On Tuesday, Public Enterprises Minister Pravin Gordhan concluded that it would take more than a week for the reopened port to clear some of the implications. The railway network to the site was damaged by the landslide, and repairs are still needed, he said, adding that 9,000 containers will be stored at the port and will be destroyed in the next nine days.
He said logs and debris had fallen on the port as a result of the flood.
According to Cobus Van Staden, a senior Chinese researcher at the South African Institute for International Affairs, China is one of the countries most likely to be affected by the port.
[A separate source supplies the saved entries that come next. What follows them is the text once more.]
(** The restriction of the sandbox log to some domains, or to all but some,
    has no effect: after an application has chosen one of the four sandbox
    outputs with a list of domains, every logging call, whatever its domain,
    does and returns just what it does when no domains were given.  The test
    of the domain only decides whether a line is formatted while no sandbox
    output is chosen at all. *)
Theorem sandbox_domains_ignored output domains isExclude type level domain tag fmt args c :
  PRIVATE_SANDBOX_ONLY <= output <= SHARE_SANDBOX_WITH_CONSOLE ->
  outcome (InnerSetOutputTypeByDomainId output domains isExclude;; HiLogPrintArgs type level domain tag fmt args) c
  = outcome (InnerSetOutputType output;; HiLogPrintArgs type level domain tag fmt args) c.
Proof.
  intros Ho. unfold PRIVATE_SANDBOX_ONLY, SHARE_SANDBOX_WITH_CONSOLE in Ho. set (c0 := set_sandbox c output [] (g_sandboxIsExclude c)).
  assert (g_sandboxStatus c0 <> SANDBOXLOG_DEFAULT) as Hc0 by (cbn; unfold SANDBOXLOG_DEFAULT; lia).
  pose proof (HiLogPrintArgs_blind domains isExclude type level domain tag fmt args c0 Hc0) as H.
  assert (exists es x, InnerSetOutputType output c = Some (c0, es, x) /\
    InnerSetOutputTypeByDomainId output domains isExclude c = Some (restricted domains isExclude c0, es, x)) as (es & x & E1 & E2).
  { unfold InnerSetOutputType, InnerSetOutputTypeByDomainId, switch_sandboxes. subst c0.
    assert (output = 1 \/ output = 2 \/ output = 3 \/ output = 4) as [->|[->|[->| ->]]] by lia; by repeat eexists. }
  unfold outcome. rewrite (callM_bind_run _ _ _ _ _ _ E1), (callM_bind_run _ _ _ _ _ _ E2).
  destruct (HiLogPrintArgs _ _ _ _ _ _ c0) as [[[c1 es1] y]|]; [by destruct H as [-> _] | by rewrite H].
Qed.
End print.

(** C2: while privacy is on, nothing that a logging call does depends on the
    arguments that the format does not mark public: not the datagrams to the
    daemon, nor the kernel log, the callback of the process, the sandbox log,
    the last fatal message, or the result.  Every private argument can be
    replaced by any value of its type.  This holds while the caches of the
    process are in order, so that the switch it sees is the one of the system,
    the values of the parameters are short, every allocation succeeds, and
    precisions given by arguments are in range. *)
Theorem log_call_private {PS : ParamService} {PL : ParamLaws PS} lp64 char_signed wctomb malloc vsprintf_s localtime_r va_copied pe ce
    type level domain tag fmt args c :
  short_values (pe_sys pe) -> caches_ok (g_props c) (pe_sys pe) -> privacy_on pe ->
  (forall size, malloc size = true) -> precisions_ok lp64 (uses lp64 fmt) args ->
  HiLogPrintArgs lp64 char_signed wctomb malloc vsprintf_s localtime_r va_copied pe ce type level domain tag fmt args c
  = HiLogPrintArgs lp64 char_signed wctomb malloc vsprintf_s localtime_r va_copied pe ce type level domain tag fmt
      (redact (uses lp64 fmt) args) c.
Proof.
  intros Hs Hc Hp Hm Ha. unfold HiLogPrintArgs.
  match goal with |- (?m ≫= _) c = (?m' ≫= _) c => assert (m c = m' c) as Hv by by apply verify_redact end.
  rewrite (callM_bind_eq _ _ _ _ Hv). apply callM_bind_ext. intros c1 es [go read] E.
  assert (caches_ok (g_props c1) (pe_sys pe)) as Hc1 by (eapply HiLogPrintVerify_keeps; [exact Hs | exact Hc | exact E]).
  destruct go; cbn [negb]; [|done]. destruct (read && negb va_copied) eqn:Er; unfold va_again; rewrite Er; [done|].
  destruct (type =? LOG_KMSG).
  - apply callM_bind_ext. intros c2 es2 b E2. destruct (HiLogIsPrivacyOn_true pe Hs c1 Hc1 Hp) as (c3 & E3). rewrite E3 in E2.
    injection E2 as <- <- <-. by rewrite vsnprintfp_redact.
  - apply callM_bind_eq. by apply format_line_redact.
Qed.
The situation in Durban is of great concern not only to South Africa but also to China-Africa trade. This is because the port of Durban is central to the export of Chinese products, ”he told VOA.
About 20 percent of China-Africa trade goes through Durban, which includes resources such as cobalt, copper and lithium from the Democratic Republic of Congo and Zimbabwe.
Marsk, the world’s largest container line, shut down its port last week and told VOA via email that the warehouse had been damaged and was no longer operational. At the start of the project, the company said that problems with access to the road were affecting all cargo entering and exiting the terminal.
“We will continue to assess the damage and monitor the situation in an evolutionary manner. Customers are improving on a daily basis in the process and on a regular basis, so that supply chains can move as quickly as possible,” he said.
Wandele Sihlobo, chief economist at the South African Agricultural Business Chamber of Commerce, told VOA he thought it would take some time for the port to return to normal.
“These heavy rains have caused severe damage and are a major threat to trade and all goods: cars, agriculture and other economically dependent sectors,” he said.